Discussed this already. Since pre-superhighway roads were as often as not built not by order from the capital, but by locals using local materials (leading to very widespread differences in road quality outside cities, I might add) I don't see why the central government (you, the player) is being charged money for an improvement that is done on a local-purchase basis.
- The civics should be changed DESPITE the player and AI's will, using the Revolutions mod or maybe the new events. This would reflect situations where societies' intellects know what would be the best type of state, but can't change how the things are.
- Following this idea, a new Great Person could be created: the Great Revolutionary, like Lenin. These guys can give the players the possibility of change civics accordingly their will.
I don't know - it might work in, say, Thomas' War, which is already Python-heavy and has a couple extra GP categories, but in RoM, which on most machines is already unplayably huge at its upper end in the modern era, I really think that you're running into the problem of realism vs. system resources.
- Open Borders Division:
- Civil Open Borders (Scouts, Workers, Merchants)
- Commercial Open Borders - Trade Routes
- Military Open Borders
The differents levels of these would change the

caused by spies getting caught.
Absolutely, though I'd simplify "civil open borders" and "commercial open borders" into one category. Diplomatic hierarchy would be something like this:
Cross-Border Trade (your civil/commercial) -> Open Borders (your military) -> Defensive Pact -> Permanent Alliance
Each stage would require the others to be complete. This allows something like the real-world Holy Roman Empire, where imperial troops can march pretty much where they want within the borders of the empire, and trade occurs inside the same zone, without creating a "Holy Roman Empire" state where no such thing really existed.
- Military maintenance should much more expensive, and armies size food-production limited. This would increase even more the battle experience importance, as well the military strategies. It also would cause a much more frequent change of cities' ownership, like real history.
Civ4 already has problems in the medieval era not linking population base and food production to military size. Honestly, I think what you're asking here would require a serious re-tooling of the way it handles things, similar to Civ2's home-city system. It's probably doable, but is it doable within the framework of RoM, or would it need a ground-up mod?

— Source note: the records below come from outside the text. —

(** The delivery of [insert], in the form the later lemmas use. *)
Lemma insert_spec i d last r :
  rinv r -> writer_is_closed (output_ r) = false ->
  let P := writer_bytes_pushed (output_ r) in
  let r' := insert i d last r in
  exists delivered,
    writer_buffer (output_ r') = writer_buffer (output_ r) ++ delivered /\
    writer_bytes_pushed (output_ r') = P + length delivered /\
    (forall k, P <= k < P + length delivered -> nth_error delivered (k - P) = merged r i d k) /\
    (forall k, P + length delivered <= k -> lookup (databuf r') k = merged r i d k) /\
    merged r i d (P + length delivered) = None.
Proof.
  intros I Hclosed. pose proof (rinv_gap_lookup r I) as Hgap.
  destruct I as [Hok Hc Hb Hp Hg]. cbv zeta. unfold merged, window_end.
  insert_cases i d last r Hok Hc Hb Hp.
  - destruct (close_if_done_fields
                (match end_pos r with None => if last then Some i else None | Some e => Some e end)
                (output_ r) Hok) as (_ & Hp' & _ & Hbuf').
    apply (delivers_nothing r _ _ i d Hgap); auto.
    intros k Hk. apply not_true_iff_false. rewrite !andb_true_iff, !Nat.leb_le, !Nat.ltb_lt. lia.
  - apply (delivers_nothing r _ _ i d Hgap); auto. bool_prop; [congruence|].
    intros k Hk. apply not_true_iff_false. rewrite !andb_true_iff, !Nat.leb_le, !Nat.ltb_lt. lia.
  - apply (delivers_nothing r _ _ i d Hgap); auto.
    intros k Hk. apply not_true_iff_false. rewrite !andb_true_iff, !Nat.leb_le, !Nat.ltb_lt.
    apply orb_true_iff in Ed as [Ed|Ed]; bool_prop; lia.
  - set (P := writer_bytes_pushed (output_ r)) in *.
    set (L := P + writer_available_capacity (output_ r)) in *.
    set (em := emplace i2 d2 (filter (fun kv => negb (in_range lo hi (fst kv))) m2)) in *.
    assert (Hmerge : forall k, P <= k -> lookup em k =
      if (i <=? k) && (k <? i + length d) && (k <? L) then nth_error d (k - i) else lookup (databuf r) k).
    { intros k Hk. rewrite Hlk. destruct (Hbytes k Hk) as [Heq Hnth]. rewrite Heq.
      destruct ((i <=? k) && (k <? i + length d) && (k <? L)) eqn:Ein; [|reflexivity].
      apply Hnth. rewrite <- Heq in Ein. bool_prop. lia. }
    set (pend := pending_num r - total_len (map snd (filter (fun kv => in_range lo hi (fst kv)) m2))
         + length d2) in *.
    pose proof (flush_lookup (output_ r) em pend Hok Hcl Hc3 Hb3) as Hf.
    pose proof (flush_spec (output_ r) em pend Hok Hcl Hc3 Hb3) as Hf'.
    destruct (flush _ _ _) as [[w' m'] p'].
    destruct Hf as (D & HD & HpD & Hin & Hrest & Hnone).
    destruct Hf' as (pre & _ & Hok' & _).
    destruct (close_if_done_fields
                (match end_pos r with None => if last1 then Some (i2 + length d2) else None
                                 | Some e => Some e end) w' Hok') as (_ & Hp' & _ & Hbuf').
    change (writer_bytes_pushed (output_ r)) with P in HpD, Hin.
    exists D. simpl. rewrite Hbuf', Hp', HD, <- HpD.
    repeat split; auto.
    + intros k Hk. rewrite Hin by exact Hk. apply Hmerge. lia.
    + intros k Hk. rewrite Hrest by exact Hk. apply Hmerge. lia.
    + rewrite <- Hmerge by lia. rewrite <- Hrest by lia. exact Hnone.
Qed.
(** (C38) The peer may shrink the window below what is in flight, and the
    code lets it: a duplicate acknowledgement with window [w] only sets
    [window_capacity_] to [w], keeping every outstanding segment, so
    when [max(w, 1)] is below the sequence numbers in flight the sender
    is left with more in flight than its window, and [push] sends
    nothing and changes nothing.  The spec's "max(window, 1) >= in
    flight after any push" does not hold of such states. *)
Theorem shrunk_window_exceeded msg s raw :
  sinv s -> ByteStream.has_error (input_ s) = false -> TCPReceiver.RST_flag msg = false ->
  TCPReceiver.ackno msg = Some raw ->
  (Wrap32.unwrap raw (isn_ s) (Z.of_nat (next_seq_number_ s)) <= Z.of_nat (ack_sequence_number_ s))%Z ->
  receive msg s = set_window (Z.to_nat (u16 (TCPReceiver.window_size msg))) s /\
  (Nat.max (Z.to_nat (u16 (TCPReceiver.window_size msg))) 1 < sequence_numbers_in_flight s ->
   effective_window (receive msg s) < sequence_numbers_in_flight (receive msg s) /\
   push (receive msg s) = (receive msg s, [])).
Proof.
  intros I He Hr Ha Hle.
  assert (Hrecv : receive msg s = set_window (Z.to_nat (u16 (TCPReceiver.window_size msg))) s).
  { unfold receive. rewrite He, Hr, Ha. cbn [orb].
    pose proof (sinv_next _ I) as Hn.
    rewrite (proj2 (Z.ltb_ge _ _)) by lia.
    rewrite (ack_loop_stale _ _ _ _ _ false (sinv_contig _ I) Hle). reflexivity. }
  split; [exact Hrecv|]. intros Hw. rewrite Hrecv.
  unfold effective_window, sequence_numbers_in_flight, push in *. cbn [window_capacity_ total_outgoing_seq_ set_window].
  assert (Heff : (if Z.to_nat (u16 (TCPReceiver.window_size msg)) =? 0 then 1
                  else Z.to_nat (u16 (TCPReceiver.window_size msg))) < total_outgoing_seq_ s)
    by (destruct (Nat.eqb_spec (Z.to_nat (u16 (TCPReceiver.window_size msg))) 0); lia).
  split; [exact Heff|]. cbn [push_loop window_capacity_ total_outgoing_seq_ set_window].
  unfold effective_window. cbn [window_capacity_ set_window].
  rewrite (proj2 (Nat.ltb_ge _ _)) by lia. reflexivity.
Qed.

(** (C39) [RTO_duration_ms_ <<= 1] is a 64-bit shift: after [k] backoffs
    the RTO is [RTO * 2^k mod 2^64], so after 64 backoffs (sooner when
    the RTO has factors of 2) it is 0 whatever it was, and from then on
    a running timer counts as expired on every tick, even one of 0 ms,
    right after it is reset. *)
Theorem backoff_wraps k tm :
  (0 <= RetryTimer.RTO_duration_ms_ tm < 2 ^ 64)%Z ->
  let tm' := Nat.iter k RetryTimer.apply_exponential_backoff tm in
  RetryTimer.RTO_duration_ms_ tm' = (RetryTimer.RTO_duration_ms_ tm * 2 ^ Z.of_nat k mod 2 ^ 64)%Z /\
  (64 <= k -> RetryTimer.RTO_duration_ms_ tm' = 0%Z /\
   RetryTimer.has_timer_expired (RetryTimer.advance_timer 0 (RetryTimer.reset_timer tm')) =
     RetryTimer.timer_active_ tm).
Proof.
  intros Hr. cbv zeta.
  assert (Hf : forall j, RetryTimer.RTO_duration_ms_ (Nat.iter j RetryTimer.apply_exponential_backoff tm) =
                         (RetryTimer.RTO_duration_ms_ tm * 2 ^ Z.of_nat j mod 2 ^ 64)%Z /\
                         RetryTimer.timer_active_ (Nat.iter j RetryTimer.apply_exponential_backoff tm) =
                         RetryTimer.timer_active_ tm).
  { induction j as [|j [IH Ha]].
    - cbn [Nat.iter]. rewrite Z.mul_1_r, Z.mod_small by lia. auto.
    - rewrite Nat.iter_succ.
      cbn [RetryTimer.RTO_duration_ms_ RetryTimer.timer_active_ RetryTimer.apply_exponential_backoff].
      rewrite IH, Ha. split; [|reflexivity]. unfold u64. rewrite Z.shiftl_mul_pow2 by lia.
      rewrite Z.mul_mod_idemp_l by lia. f_equal. rewrite Nat2Z.inj_succ, Z.pow_succ_r by lia. ring. }
  destruct (Hf k) as [Hk Ha]. split; [exact Hk|]. intros H64.
  assert (H0 : RetryTimer.RTO_duration_ms_ (Nat.iter k RetryTimer.apply_exponential_backoff tm) = 0%Z).
  { rewrite Hk. replace (Z.of_nat k) with (Z.of_nat k - 64 + 64)%Z by lia.
    rewrite Z.pow_add_r by lia. rewrite Z.mul_assoc. apply Z.mod_mul. lia. }
  split; [exact H0|]. unfold RetryTimer.has_timer_expired, RetryTimer.advance_timer, RetryTimer.reset_timer.
  cbn [RetryTimer.timer_active_ RetryTimer.RTO_duration_ms_ RetryTimer.timer_elapsed_ms_]. rewrite Ha, H0.
  destruct (RetryTimer.timer_active_ tm); reflexivity.
Qed.

(** ** Liveness of retransmission *)

(** The longest tick considered, [2^32] ms (about 49 days): with an RTO
    below [2^64 - 2^32] the 64-bit elapsed time cannot wrap past it. *)
Definition MAX_TICK_MS : Z := 2 ^ 32.

(** Only time passes: any [tick] of 1 to [MAX_TICK_MS] ms may come next;
    the state carries the segments transmitted so far. *)
Definition tick_step (x : t * list TCPSenderMessage) (next : t * list TCPSenderMessage -> Prop)
  : Prop :=
  forall ms, (1 <= ms <= MAX_TICK_MS)%Z -> next (fst (tick ms (fst x)), snd x ++ snd (tick ms (fst x))).

(** One tick of a running timer with a segment outstanding: either it
    expires and the oldest segment goes out, or nothing is sent and the
    elapsed time grows by the tick. *)
Lemma tick_running ms s front rest :
  pending_messages_ s = front :: rest -> RetryTimer.timer_active_ (retrans_timer_ s) = true ->
  (0 <= RetryTimer.timer_elapsed_ms_ (retrans_timer_ s))%Z -> (0 <= ms)%Z ->
  (RetryTimer.timer_elapsed_ms_ (retrans_timer_ s) + ms < 2 ^ 64)%Z ->
  let e' := (RetryTimer.timer_elapsed_ms_ (retrans_timer_ s) + ms)%Z in
  (RetryTimer.RTO_duration_ms_ (retrans_timer_ s) <= e' /\ snd (tick ms s) = [front])%Z \/
  (e' < RetryTimer.RTO_duration_ms_ (retrans_timer_ s) /\ snd (tick ms s) = [] /\
   pending_messages_ (fst (tick ms s)) = pending_messages_ s /\
   retrans_timer_ (fst (tick ms s)) =
     RetryTimer.mk true (RetryTimer.RTO_duration_ms_ (retrans_timer_ s)) e')%Z.
Proof.
  intros Hp Ha He Hms Hw. cbv zeta. unfold tick, RetryTimer.advance_timer, RetryTimer.has_timer_expired.
  rewrite Ha. cbn [negb RetryTimer.timer_active_ RetryTimer.RTO_duration_ms_ RetryTimer.timer_elapsed_ms_].
  rewrite u64_small by lia.
  destruct (Z.leb_spec (RetryTimer.RTO_duration_ms_ (retrans_timer_ s))
                       (RetryTimer.timer_elapsed_ms_ (retrans_timer_ s) + ms)).
  - left. rewrite Hp. destruct (negb _); split; auto.
  - right. split_conj; auto.
Qed.

(** (C21) Liveness of retransmission: in a reachable state with a segment
    outstanding, if nothing but time passes, the oldest outstanding
    segment is retransmitted after finitely many ticks, whatever their
    lengths (1 to [MAX_TICK_MS] ms each), provided the RTO and the
    elapsed time are far enough from [2^64] that the 64-bit sum does not
    wrap. *)
Theorem retransmission_eventually s front rest :
  sinv s -> timer_typed s -> pending_messages_ s = front :: rest ->
  (RetryTimer.RTO_duration_ms_ (retrans_timer_ s) + MAX_TICK_MS < 2 ^ 64)%Z ->
  (RetryTimer.timer_elapsed_ms_ (retrans_timer_ s) + MAX_TICK_MS < 2 ^ 64)%Z ->
  eventually tick_step (fun x => snd x = [front]) (s, []).
Proof.
  intros I [_ [_ He0]] Hp HR He.
  pose proof (sinv_timer _ I) as Ha. rewrite Hp in Ha. cbn in Ha.
  set (R := RetryTimer.RTO_duration_ms_ (retrans_timer_ s)) in *.
  set (J := fun x : t * list TCPSenderMessage =>
         snd x = [front] \/
         (snd x = [] /\ pending_messages_ (fst x) = front :: rest /\
          RetryTimer.timer_active_ (retrans_timer_ (fst x)) = true /\
          RetryTimer.RTO_duration_ms_ (retrans_timer_ (fst x)) = R /\
          (0 <= RetryTimer.timer_elapsed_ms_ (retrans_timer_ (fst x)))%Z /\
          (RetryTimer.timer_elapsed_ms_ (retrans_timer_ (fst x)) + MAX_TICK_MS < 2 ^ 64)%Z)).
  apply (eventually_by_measure tick_step _ J
           (fun x => match snd x with
                     | [] => S (Z.to_nat (R - RetryTimer.timer_elapsed_ms_ (retrans_timer_ (fst x))))
                     | _ => 0 end)); [|right; cbn; split_conj; auto; lia].
  intros [s' out] [Hdone | (Hout & Hp' & Ha' & HR' & He1 & He2)]; [left; exact Hdone|].
  right. cbn [fst snd] in *. subst out. intros ms Hms. cbn [fst snd app].
  unfold MAX_TICK_MS in *.
  destruct (tick_running ms s' front rest Hp' Ha' He1 ltac:(lia) ltac:(lia))
    as [[Hle ->] | (Hlt & -> & Hp2 & Htm)]; cbn [snd].
  - split; [left; reflexivity | apply Nat.lt_0_succ].
  - unfold J. cbn [fst snd]. rewrite Hp2, Htm. cbn [RetryTimer.timer_active_ RetryTimer.RTO_duration_ms_
      RetryTimer.timer_elapsed_ms_]. split; [right; split_conj; auto; lia | lia].
Qed.

End TCPSender.

(** ** The spec's sender scenarios and the witnesses *)
Module TCPSenderScenario.
Import TCPSender.

Definition fresh : t := create (ByteStream.create 10) 0 1000.

Definition ack (n window : Z) : TCPReceiverMessage :=
  TCPReceiver.mkReceiverMessage (Some n) window false.

(** Scenario 4: the input holds "x"; the SYN goes out, the peer
    acknowledges it with window 0. *)
Definition probe_state : t :=
  fst (run [WriterPush (bstr "x"); Push; Receive (ack 1 0); Push] fresh).

(** Scenario 4 of the spec: with a zero window the sender sends
    exactly one 1-byte segment; when the RTO expires it retransmits it
    without counting a retransmission or doubling the RTO. *)
Example zero_window_probe :
  snd (run [WriterPush (bstr "x"); Push; Receive (ack 1 0); Push] fresh) =
    [TCPReceiver.mkSenderMessage 0 true [] false false;
     TCPReceiver.mkSenderMessage 1 false (bstr "x") false false] /\
  snd (tick 1000 probe_state) = [TCPReceiver.mkSenderMessage 1 false (bstr "x") false false] /\
  retrans_count_ (fst (tick 1000 probe_state)) = 0 /\
  RetryTimer.RTO_duration_ms_ (retrans_timer_ (fst (tick 1000 probe_state))) = 1000%Z.
Proof. vm_compute. split_conj; reflexivity. Qed.

(** Scenario 5: window 1000, one segment "abc" outstanding. *)
Definition backoff_state : t :=
  fst (run [Push; Receive (ack 1 1000); WriterPush (bstr "abc"); Push] fresh).

(** Scenario 5 of the spec: two expiries give two consecutive
    retransmissions with the RTO doubled then quadrupled; the fresh
    acknowledgement resets the count and restores the initial RTO. *)
Example exponential_backoff :
  let s1 := fst (tick 1000 backoff_state) in
  let s2 := fst (tick 2000 s1) in
  let s3 := receive (ack 4 1000) s2 in
  retrans_count_ s1 = 1 /\ RetryTimer.RTO_duration_ms_ (retrans_timer_ s1) = 2000%Z /\
  retrans_count_ s2 = 2 /\ RetryTimer.RTO_duration_ms_ (retrans_timer_ s2) = 4000%Z /\
  retrans_count_ s3 = 0 /\ RetryTimer.RTO_duration_ms_ (retrans_timer_ s3) = 1000%Z /\
  pending_messages_ s3 = [].
Proof. vm_compute. split_conj; reflexivity. Qed.

(** The spec's property "max(window, 1) >= sequence numbers in
    flight after any push" does not hold of the code: five bytes are in
    flight under a window of 10, the peer shrinks the window to 2
    without acknowledging them, and after [push] six sequence numbers
    remain in flight under an effective window of 2.  [push] only
    refrains from adding more. *)
Example window_shrink_in_flight :
  let s := fst (run [WriterPush (bstr "hello"); Push; Receive (ack 0 10); Push;
                     Receive (ack 0 2); Push] fresh) in
  sequence_numbers_in_flight s = 6 /\ effective_window s = 2.
Proof. vm_compute. split; reflexivity. Qed.

(** The 64-bit [RTO_duration_ms_ <<= 1] wraps: from the usual 1000
    ms, 61 consecutive backoffs make the RTO 0, after which the timer
    counts as expired on every tick, even one of 0 ms. *)
Example rto_wraps_to_zero :
  let tm := Nat.iter 61 RetryTimer.apply_exponential_backoff (RetryTimer.mk true 1000 0) in
  RetryTimer.RTO_duration_ms_ tm = 0%Z /\
  RetryTimer.has_timer_expired (RetryTimer.advance_timer 0 (RetryTimer.reset_timer tm)) = true.
Proof. vm_compute. split; reflexivity. Qed.

Lemma backoff_state_sinv : sinv backoff_state.
Proof. apply run_preserves_sinv, create_sinv. Qed.

Definition hello_input : ByteStream.t := ByteStream.push (bstr "hello") (ByteStream.create 10).

Lemma hello_input_inv : ByteStream.inv hello_input.
Proof. apply ByteStream.push_inv, ByteStream.inv_create. Qed.

Definition hello_sender : t := mk hello_input 0 1000 1 1 3 [] 0 0 true false (RetryTimer.create 1000).

Lemma fill_spec_witness :
  fst (fill 3 3 [] hello_input) =
  [] ++ firstn (min (3 - 0) (ByteStream.bytes_buffered hello_input)) (ByteStream.contents hello_input).
Proof. apply (fill_spec 3 3 [] hello_input hello_input_inv). simpl. lia. Defined.

Lemma push_terminates_witness : push_loop 10 hello_sender = push hello_sender.
Proof. apply (push_terminates hello_sender 10 hello_input_inv). vm_compute. lia. Defined.

Lemma push_within_window_witness :
  total_outgoing_seq_ (fst (push hello_sender)) <= effective_window hello_sender.
Proof. apply (push_within_window hello_sender hello_input_inv). vm_compute. lia. Defined.

Lemma push_reads_stream_witness :
  ByteStream.contents (input_ hello_sender) =
  concat (map TCPReceiver.payload (snd (push_loop 4 hello_sender))) ++
  ByteStream.contents (input_ (fst (push_loop 4 hello_sender))).
Proof. apply (push_reads_stream 4 hello_sender hello_input_inv). Defined.

Lemma tick_expired_witness :
  snd (tick 1000 backoff_state) = [TCPReceiver.mkSenderMessage 1 false (bstr "abc") false false].
Proof.
  refine (proj1 (tick_expired 1000 backoff_state
            (TCPReceiver.mkSenderMessage 1 false (bstr "abc") false false) [] backoff_state_sinv _ _));
    vm_compute; reflexivity.
Defined.

Lemma receive_full_ack_witness :
  pending_messages_ (receive (ack 4 1000) backoff_state) = [].
Proof.
  refine (proj1 (receive_full_ack (ack 4 1000) backoff_state backoff_state_sinv _ _ _ _ _));
    vm_compute; reflexivity || lia || discriminate.
Defined.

- The trade routes could be explicitely player-designed, I mean, manually. This would stimulate even more the exploration beyond borders, and the discovering of new routes, more cheap or not. When I say this, i'm thinking at the portuguese efforts at the Middle Age to discover new paths to India, in order to get the valuable resources there, without depend on Venezian or Genovian merchants.
This seems reasonable to me, though I'd want a button that just says "optimize" to let the computer do my thinking for me. Frankly, RoM takes long enough to play through without me going "if I switch this route from X to Y, what will change?" for five trade routes per city.
A lot of your proposals add to realism, but not to playability. RoM is already borderline unplayable on a lot of machines because of size and scope - making it
more bulky is not the answer.
Regarding resources becoming obsolete - I vote against it. Stone, I've explained elsewhere. Obsidian is borderline, but then, I consider it borderline as a resource. It has exactly the same applications it did 500 years ago, and is widely used for surgical implements (not as widely as steel, but widely enough that I know about it and I'm not a surgeon). Horses aren't as widely used in, for instance, agriculture or daily life (and are outdated by trucks, not commuter trains, which means Mechanized Transport, BTW), but they're still both agriculturally and economically significant in large portions of the world - Kentucky and the Arabian Peninsula, to name two places. Basically, while they're not used in cities near as much as they used to be, they still have uses. If hemp and tobacco are included, horses fall in the same category of "luxury resources" in modern times.